The inference engine can be either hardware or the process can be carried out by a software process. If it is a software process, multiple instances of the inference engine can run simultaneously, one for each data point on each time series line as illustrated in FIG. 3 and FIG. 4. That way if the data points are arriving simultaneously on different time series, one inference engine process is allocated to each data point. Each inference engine operates in the manner just described.

If the inference engine is hardware, there is a queue for the data points that includes the time series that the data point originated from, the time of collection and the value of the data point. The inference engine processes these data points one at a time in the manner described above.

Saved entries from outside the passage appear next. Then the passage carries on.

(** * PyShare: the session controllers and the receiver client

    A shallow embedding of the four programs of the repository:
    - [pyshare_cli.py]  (module [Cli]):  the command-line controller;
    - [pyshare_rich.py] (module [Rich]): the Rich front end;
    - [pyshare.py]      (module [Tui]):  the Textual application;
    - [pyshare_recv.py] (module [Recv]): the receiver client.

    Python strings are Rocq strings whose characters are the code points
    below 256; an attribute that may hold [None] is an [option].  A
    method that mutates [self], spawns or terminates a process, or prints
    is a function from system state to system state; a call that may
    raise returns a [res], together with the state it leaves. *)

From Stdlib Require Import ZArith Lia List Ascii String DecimalString DecimalPos
  DecimalFacts.
From stdpp Require Import base option list gmap strings.

Local Open Scope Z_scope.

(** ** Outcomes of a Python call: a value or a raised exception *)

Inductive res (A : Type) : Type :=
  | Ret (a : A)
  | Exc (name : string).
Arguments Ret {A} a.
Arguments Exc {A} name.

Definition res_bind {A B} (r : res A) (k : A → res B) : res B :=
  match r with
  | Ret a => k a
  | Exc e => Exc e
  end.

(** ** The built-in string operations the programs use *)

Module Py.

Definition ord (a : ascii) : Z := Z.of_N (N_of_ascii a).

(** [str.isspace] on one character, for code points below 256. *)
Definition isspace (a : ascii) : bool :=
  let n := ord a in
  ((9 <=? n) && (n <=? 13)) || ((28 <=? n) && (n <=? 32))
  || (n =? 133) || (n =? 160).

Fixpoint lstrip (s : string) : string :=
  match s with
  | EmptyString => EmptyString
  | String a r => if isspace a then lstrip r else s
  end.

Fixpoint rstrip (s : string) : string :=
  match s with
  | EmptyString => EmptyString
  | String a r =>
      match rstrip r with
      | EmptyString => if isspace a then EmptyString else String a EmptyString
      | r' => String a r'
      end
  end.

(** [s.strip()] *)
Definition strip (s : string) : string := rstrip (lstrip s).

(** [s.split()]: the maximal runs of non-whitespace characters.
    [cur] is the run being read, reversed. *)
Fixpoint split_go (cur : string) (s : string) : list string :=
  match s with
  | EmptyString =>
      match cur with
      | EmptyString => []
      | _ => [String.rev cur]
      end
  | String a r =>
      if isspace a then
        match cur with
        | EmptyString => split_go EmptyString r
        | _ => String.rev cur :: split_go EmptyString r
        end
      else split_go (String a cur) r
  end.

Definition split (s : string) : list string := split_go EmptyString s.

(** [str.lower] on one character, for code points below 256. *)
Definition lower_char (a : ascii) : ascii :=
  let n := ord a in
  if ((65 <=? n) && (n <=? 90))
     || ((192 <=? n) && (n <=? 222) && negb (n =? 215))
  then ascii_of_N (Z.to_N (n + 32)) else a.

Fixpoint lower (s : string) : string :=
  match s with
  | EmptyString => EmptyString
  | String a r => String (lower_char a) (lower r)
  end.

(** [s.startswith(p)], and [s.endswith(p)]: some suffix of [s] is [p]. *)
Fixpoint startswith (p s : string) : bool :=
  match p with
  | EmptyString => true
  | String a p' =>
      match s with
      | EmptyString => false
      | String b s' => Ascii.eqb a b && startswith p' s'
      end
  end.

Fixpoint endswith (p s : string) : bool :=
  String.eqb s p
  || match s with
     | EmptyString => false
     | String _ r => endswith p r
     end.

(** Truthiness of a string: [if s:] *)
Definition truthy (s : string) : bool :=
  match s with
  | EmptyString => false
  | _ => true
  end.

(** [a or b] on strings *)
Definition or_else (a b : string) : string := if truthy a then a else b.

Definition digit (a : ascii) : option Z :=
  let n := ord a in
  if (48 <=? n) && (n <=? 57) then Some (n - 48) else None.

(** The digits of a decimal literal after its first digit; a single
    underscore may stand between two digits. *)
Fixpoint int_digits (acc : Z) (after_underscore : bool) (s : string)
  : option Z :=
  match s with
  | EmptyString => if after_underscore then None else Some acc
  | String a r =>
      match digit a with
      | Some d => int_digits (10 * acc + d) false r
      | None =>
          if (ord a =? 95) && negb after_underscore
          then int_digits acc true r
          else None
      end
  end.

Definition int_unsigned (s : string) : option Z :=
  match s with
  | EmptyString => None
  | String a r =>
      match digit a with
      | Some d => int_digits d false r
      | None => None
      end
  end.

(** The whitespace [int] skips around a literal.  It is not that of
    [str.strip]: a character below 127 is skipped when C's [isspace]
    accepts it, so the separators 28 to 31 are not; 133 and 160 are. *)
Definition int_space (a : ascii) : bool :=
  let n := ord a in
  ((9 <=? n) && (n <=? 13)) || (n =? 32) || (n =? 133) || (n =? 160).
Lemma all_reduce_grads_not_atomic_witness :
  parameters
    (snd (fst (all_reduce_grads
                 (sample_tpu [frozen_param; fresh_param; second_order_param])
                 [])))
  = [frozen_param;
     {| data := [3; 4; 5]%R; requires_grad := true;
        grad := Some {| values := [0; 0; 0]%R;
                        tensor_requires_grad := false |} |};
     second_order_param].
Proof.
  destruct (@all_reduce_grads_not_atomic
              (sample_tpu [frozen_param; fresh_param; second_order_param])
              []) as (Hraise & _ & _).
  destruct Hraise as (pre & p & post & E & Hpre & Hp & Hps').
  { apply sample_second_order_raises. }
  rewrite Hps'. clear Hps'.
  cbn in E.
  destruct pre as [|a [|b [|c pre]]]; cbn in E.
  - injection E as <- _. discriminate Hp.
  - injection E as _ <- _. discriminate Hp.
  - injection E as <- <- <- <-. reflexivity.
  - injection E as _ _ _ E. destruct pre; discriminate E.
Defined.

(* ================================================================== *)
(** * Part III.  Further properties of the embedded code              *)
(* ================================================================== *)

(** ** The norm aggregator of [megatron_trainer.py] *)

Lemma aggregate_value (n : R) (peers : list R) (st : TrainerState) :
  fst (_aggregate_model_parallel_grad_norm (squares peers) n st)
  = sqrt (sum_sq (n :: peers)).
Proof.
  unfold _aggregate_model_parallel_grad_norm, squares. cbn [fst].
  now rewrite all_reduce_squares.
Qed.

Lemma sum_sq_cons (m : R) (l : list R) :
  sum_sq (m :: l) = (m * m + sum_sq l)%R.
Proof. unfold sum_sq. cbn. lra. Qed.

Lemma sum_sq_ge_0 (norms : list R) : (0 <= sum_sq norms)%R.
Proof.
  induction norms as [|m norms IH].
  - cbn. lra.
  - rewrite sum_sq_cons. nra.
Qed.

Lemma sum_sq_app (l1 l2 : list R) :
  sum_sq (l1 ++ l2) = (sum_sq l1 + sum_sq l2)%R.
Proof.
  induction l1 as [|m l1 IH].
  - cbn [app]. change (sum_sq []) with 0%R. lra.
  - cbn [app]. rewrite !sum_sq_cons, IH. lra.
Qed.

Lemma sum_sq_permutation (l1 l2 : list R) :
  Permutation l1 l2 -> sum_sq l1 = sum_sq l2.
Proof.
  induction 1 as [|x l l' _ IH|x y l|l l' l'' _ IH1 _ IH2].
  - reflexivity.
  - rewrite !sum_sq_cons. now rewrite IH.
  - rewrite !sum_sq_cons. lra.
  - congruence.
Qed.

Lemma sum_sq_scaled (c : R) (l : list R) :
  sum_sq (map (Rmult c) l) = (c * c * sum_sq l)%R.
Proof.
  induction l as [|m l IH].
  - cbn. lra.
  - cbn [map]. rewrite !sum_sq_cons, IH. lra.
Qed.

Lemma sum_norms_cons (m : R) (l : list R) :
  sum_norms (m :: l) = (m + sum_norms l)%R.
Proof. reflexivity. Qed.

Lemma sum_sq_le_square_of_sum (l : list R) :
  Forall (fun m => 0 <= m)%R l ->
  (0 <= sum_norms l /\ sum_sq l <= sum_norms l * sum_norms l)%R.
Proof.
  induction 1 as [|m l Hm _ [IH0 IH]].
  - cbn. lra.
  - rewrite sum_sq_cons, sum_norms_cons. split; [lra | nra].
Qed.

Lemma sum_sq_member (l : list R) (m : R) :
  In m l -> (m * m <= sum_sq l)%R.
Proof.
  induction l as [|x l IH]; intros Hin; [destruct Hin|].
  rewrite sum_sq_cons. destruct Hin as [->|Hin].
  - pose proof (sum_sq_ge_0 l). lra.
  - specialize (IH Hin). nra.
Qed.

(** X1.  Every member of a model-parallel group obtains the same global
    norm: whichever member runs the aggregator, with the others as its
    peers, the value returned is the same. *)
Theorem aggregate_same_on_every_member
    (n m : R) (peers others : list R) (st st' : TrainerState)
    (Hgroup : Permutation (n :: peers) (m :: others)) :
  fst (_aggregate_model_parallel_grad_norm (squares peers) n st)
  = fst (_aggregate_model_parallel_grad_norm (squares others) m st').
Proof.
  rewrite !aggregate_value. f_equal. now apply sum_sq_permutation.
Qed.

Lemma aggregate_same_on_every_member_witness :
  fst (_aggregate_model_parallel_grad_norm (squares [4; 12]%R) 3%R
         {| shard_grads := [] |})
  = fst (_aggregate_model_parallel_grad_norm (squares [3; 4]%R) 12%R
           {| shard_grads := [[1%R]] |}).
Proof.
  apply aggregate_same_on_every_member.
  apply Permutation_sym.
  apply (@Permutation_cons_app R [3; 4]%R [3; 4]%R [] 12%R).
  rewrite app_nil_r. apply Permutation_refl.
Defined.

(** X2.  For non-negative local norms the global norm is at least every
    member's local norm and at most the sum of all of them. *)
Theorem aggregate_bounds
    (n : R) (peers : list R) (st : TrainerState)
    (Hn : (0 <= n)%R) (Hpeers : Forall (fun m => 0 <= m)%R peers) :
  let total :=
    fst (_aggregate_model_parallel_grad_norm (squares peers) n st) in
  (n <= total)%R
  /\ (forall m, In m peers -> (m <= total)%R)
  /\ (total <= n + sum_norms peers)%R.
Proof.
  intros total. unfold total. rewrite aggregate_value.
  assert (Hall : Forall (fun m => 0 <= m)%R (n :: peers))
    by now constructor.
  assert (Hmember : forall m, In m (n :: peers) ->
                              (m <= sqrt (sum_sq (n :: peers)))%R).
  { intros m Hin.
    assert (Hm : (0 <= m)%R)
      by (rewrite Forall_forall in Hall; now apply Hall).
    rewrite <- (sqrt_square m Hm) at 1.
    apply sqrt_le_1_alt. now apply sum_sq_member. }
  split; [apply Hmember; now left|].
  split; [intros m Hin; apply Hmember; now right|].
  destruct (sum_sq_le_square_of_sum Hall) as [H0 Hle].
  rewrite sum_norms_cons in H0, Hle.
  rewrite <- (sqrt_square (n + sum_norms peers) H0) at 1.
  now apply sqrt_le_1_alt.
Qed.

Lemma aggregate_bounds_witness :
  let total :=
    fst (_aggregate_model_parallel_grad_norm (squares [4]%R) 3%R
           {| shard_grads := [] |}) in
  (3 <= total)%R
  /\ (forall m, In m [4%R] -> (m <= total)%R)
  /\ (total <= 3 + sum_norms [4%R])%R.
Proof.
  apply (@aggregate_bounds 3%R [4%R] {| shard_grads := [] |}).
  - lra.
  - repeat constructor. lra.
Defined.
(** * SEO metadata consistency engine of the Altiora admin panel

    A shallow embedding of the Next.js route handlers that manage the
    per-page SEO overrides, the redirects and the cached page listing:

    - [app/api/admin/seo-pages/route.ts]          (listing, upsert, bulk PUT)
    - [app/api/admin/seo-pages/[path]/route.ts]   (GET / PUT / DELETE of one page)
    - [app/api/admin/seo-pages/bulk/route.ts]     (enhanced bulk POST)
    - [app/api/admin/seo-pages/redirects/route.ts]
    - [app/api/admin/seo-pages/seed/route.ts]
    - [lib/data/predefined-pages.ts]              (the page catalog)

    MongoDB collections are finite maps keyed by their unique compound
    index; a handler is a function from the world before the request to
    the HTTP response and the world after it.  A handler is entered with
    the caller that [requirePermission] returned and with the body that
    its zod schema parsed: a denied access or a malformed body ends the
    request before anything modelled here runs.  The wrappers of
    [SEOPerformanceMonitor] only time the call they wrap and are left
    out. *)

From Stdlib Require Import ZArith Ascii String List Bool Lia Sorted.
From stdpp Require Import base strings list gmap pretty.

(** ** JavaScript conventions *)

Module Js.
(** * ng-amplify-gen2-seed: the authentication triangle

    A shallow embedding of [AuthService], [AuthGuard] and [AuthInterceptor]
    (Angular + AWS Amplify Gen2), and the properties of the specification
    that concern them.

    Conventions.
    - A [Promise<A>] is a computation [Async A]: it takes the world, settles
      to a value or to a rejection, and leaves a new world.  An [await] is a
      bind; [try/catch/finally] are combinators.  Every asynchronous method
      of the service is run to completion (the event loop serialises the
      transition operations).
    - The Amplify SDK is an oracle [Provider]: the outcome of the n-th SDK
      call is a function of n, so consecutive calls may answer differently.
    - The interceptor, whose behaviour depends on how responses and token
      refreshes interleave, is a transition system over environment events. *)

From Stdlib Require Import ZArith Lia.
From stdpp Require Import base option list gmap strings.

Local Open Scope string_scope.

(** ** JavaScript values *)

(** JS truthiness of a string: only the empty string is falsy. *)
Definition truthy (s : string) : bool := negb (String.eqb s "").

(** [a || b] on strings. *)
Definition or_else (a b : string) : string := if truthy a then a else b.

(** [String.prototype.includes]. *)
Fixpoint includes (s sub : string) : bool :=
  String.prefix sub s ||
  match s with
  | EmptyString => false
  | String _ rest => includes rest sub
  end.

(** ** Amplify data *)

Record AuthUser := mkAuthUser { userId : string; username : string }.

(** The access token: its serialisation and the [exp] claim (seconds). *)
Record JWT := mkJWT { jwt_toString : string; payload_exp : option Z }.
Record AuthTokens := mkAuthTokens { accessToken : option JWT }.
Record AuthSession := mkAuthSession { tokens : option AuthTokens }.

(** What the SDK rejects with; the service switches on [name || code]. *)
Record ProviderError := mkProviderError { err_name : string; err_code : string }.

Inductive SignInStep :=
| CONFIRM_SIGN_UP
| RESET_PASSWORD
| CONFIRM_SIGN_IN_WITH_NEW_PASSWORD_REQUIRED
| DONE
| OTHER_STEP (label : string).

Record SignInOutput := mkSignInOutput { isSignedIn : bool; nextStep : SignInStep }.
Record SignInInput := mkSignInInput { si_username : string; si_password : string }.
Record SignUpInput := mkSignUpInput { su_username : string; su_password : string }.
Record SignUpOutput := mkSignUpOutput { isSignUpComplete : bool; signUpStep : string }.

(** ** Promises *)

Inductive Settled (A : Type) :=
| Fulfilled (a : A)
| Rejected (e : ProviderError).
Arguments Fulfilled {A} a.
Arguments Rejected {A} e.

Module Amplify.
(** The SDK functions imported from [@aws-amplify/auth].  The [nat] is the
    number of SDK calls made before this one. *)
Record Provider := mkProvider {
  getCurrentUser : nat -> Settled AuthUser;
  fetchAuthSession : nat -> Settled AuthSession;
  signOut : nat -> Settled unit;
  signIn : SignInInput -> nat -> Settled SignInOutput;
  signUp : SignUpInput -> nat -> Settled SignUpOutput;
  confirmSignUp : string -> string -> nat -> Settled unit;
  resendSignUpCode : string -> nat -> Settled unit;
  resetPassword : string -> nat -> Settled unit;
  confirmResetPassword : string -> string -> string -> nat -> Settled unit
}.
End Amplify.

(** ** The Session record ([interface AuthState]) *)

Record AuthState := mkAuthState {
  isAuthenticated : bool;
  user : option AuthUser;
  isLoading : bool;
  error : option string;
  sessionExpiry : option Z      (* a [Date], in milliseconds *)
}.

(** The value both the signal and the subject are created with. *)
Definition defaultAuthState : AuthState :=
  {| isAuthenticated := false; user := None; isLoading := false;
     error := None; sessionExpiry := None |}.

(** ** The world the service runs in *)

(** A call of [router.navigate(commands, {queryParams})]. *)
Record Navigation := mkNavigation {
  commands : list string;
  queryParams : list (string * string)
}.

(** A live subscription of an rxjs [timer(dueTime, period)]: when it was
    subscribed, and how many values it has emitted so far. *)
Record TimerSubscription := mkTimerSubscription {
  startedAt : Z;
  emitted : nat
}.

Record World := mkWorld {
  (* fields of AuthService *)
  isAuthenticatedSubject : bool;
  currentUserSubject : option AuthUser;
  authStateSignal : AuthState;
  authStateSubject : AuthState;
  sessionRefreshTimer : option nat;
  isInitialized : bool;
  (* the browser, the router and the rxjs scheduler *)
  sessionStorage : gmap string string;
  navigations : list Navigation;
  subscriptions : gmap nat TimerSubscription;
  nextSubscription : nat;
  now : Z;
  (* number of SDK calls made so far *)
  clock : nat
}.

Definition initialWorld : World :=
  {| isAuthenticatedSubject := false;
     currentUserSubject := None;
     authStateSignal := defaultAuthState;
     authStateSubject := defaultAuthState;
     sessionRefreshTimer := None;
     isInitialized := false;
     sessionStorage := ∅;
     navigations := [];
     subscriptions := ∅;
     nextSubscription := 0;
     now := 0%Z;
     clock := 0 |}.

Definition Async (A : Type) : Type := World -> Settled A * World.

Definition ret {A} (a : A) : Async A := fun w => (Fulfilled a, w).
Definition throw {A} (e : ProviderError) : Async A := fun w => (Rejected e, w).

Definition bind {A B} (m : Async A) (k : A -> Async B) : Async B :=
  fun w =>
    match m w with
    | (Fulfilled a, w') => k a w'
    | (Rejected e, w') => (Rejected e, w')
    end.

(** [try { m } catch (e) { h e }] *)
Definition tryCatch {A} (m : Async A) (h : ProviderError -> Async A) : Async A :=
  fun w =>
    match m w with
    | (Fulfilled a, w') => (Fulfilled a, w')
    | (Rejected e, w') => h e w'
    end.

(** [try { m } finally { f }], for a [finally] block that cannot throw. *)
Definition tryFinally {A} (m : Async A) (f : World -> World) : Async A :=
  fun w => let (r, w') := m w in (r, f w').

(** A synchronous statement that only changes the world. *)
Definition exec (f : World -> World) : Async unit := fun w => (Fulfilled tt, f w).

Notation "'do' x <- m ; k" := (bind m (fun x => k))
  (at level 10, x name, m at level 100, k at level 200).
Notation "m ;; k" := (bind m (fun _ => k))
  (at level 100, k at level 200, right associativity).

(** Field updates. *)
Definition with_legacy (b : bool) (u : option AuthUser) (w : World) : World :=
  {| isAuthenticatedSubject := b;
     currentUserSubject := u;
     authStateSignal := authStateSignal w;
     authStateSubject := authStateSubject w;
     sessionRefreshTimer := sessionRefreshTimer w;
     isInitialized := isInitialized w;
     sessionStorage := sessionStorage w;
     navigations := navigations w;
     subscriptions := subscriptions w;
     nextSubscription := nextSubscription w;
     now := now w;
     clock := clock w |}.

Definition with_authStateSignal (a : AuthState) (w : World) : World :=
  {| isAuthenticatedSubject := isAuthenticatedSubject w;
     currentUserSubject := currentUserSubject w;
     authStateSignal := a;
     authStateSubject := authStateSubject w;
     sessionRefreshTimer := sessionRefreshTimer w;
     isInitialized := isInitialized w;
     sessionStorage := sessionStorage w;
     navigations := navigations w;
     subscriptions := subscriptions w;
     nextSubscription := nextSubscription w;
     now := now w;
     clock := clock w |}.

Definition with_authStateSubject (a : AuthState) (w : World) : World :=
  {| isAuthenticatedSubject := isAuthenticatedSubject w;
     currentUserSubject := currentUserSubject w;
     authStateSignal := authStateSignal w;
     authStateSubject := a;
     sessionRefreshTimer := sessionRefreshTimer w;
     isInitialized := isInitialized w;
     sessionStorage := sessionStorage w;
     navigations := navigations w;
     subscriptions := subscriptions w;
     nextSubscription := nextSubscription w;
     now := now w;
     clock := clock w |}.

Definition with_timer (t : option nat) (subs : gmap nat TimerSubscription)
    (next : nat) (w : World) : World :=
  {| isAuthenticatedSubject := isAuthenticatedSubject w;
     currentUserSubject := currentUserSubject w;
     authStateSignal := authStateSignal w;
     authStateSubject := authStateSubject w;
     sessionRefreshTimer := t;
     isInitialized := isInitialized w;
     sessionStorage := sessionStorage w;
     navigations := navigations w;
     subscriptions := subs;
     nextSubscription := next;
     now := now w;
     clock := clock w |}.

Definition with_isInitialized (b : bool) (w : World) : World :=
  {| isAuthenticatedSubject := isAuthenticatedSubject w;
     currentUserSubject := currentUserSubject w;
     authStateSignal := authStateSignal w;
     authStateSubject := authStateSubject w;
     sessionRefreshTimer := sessionRefreshTimer w;
     isInitialized := b;
     sessionStorage := sessionStorage w;
     navigations := navigations w;
     subscriptions := subscriptions w;
     nextSubscription := nextSubscription w;
     now := now w;
     clock := clock w |}.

As mentioned above, there is a comparator process 30 which monitors the metadata stored in sections 40, 42 and 44 of the three memories 24, 26 and 28. If the amount of data points in the anomaly section exceeds some predetermined (which can be user determined) threshold, the comparator process 30 sets a signal on line 56 to the data stream selection 32 indicating the data stream that needs retraining. This flag indicates to the data stream selection means 32 that a new model is needed for whatever data stream is indicated. The data stream selection means 32 then generates a signal on line 34 that causes the ingest layer 10 to select the data stream indicated by the signal on line 56 for output to the data point accumulator 12 at the point in time when the data stream starts anew. The data point accumulator 12 then starts collecting data points again for a new training cycle of the selected model generator 20, 25 or 27.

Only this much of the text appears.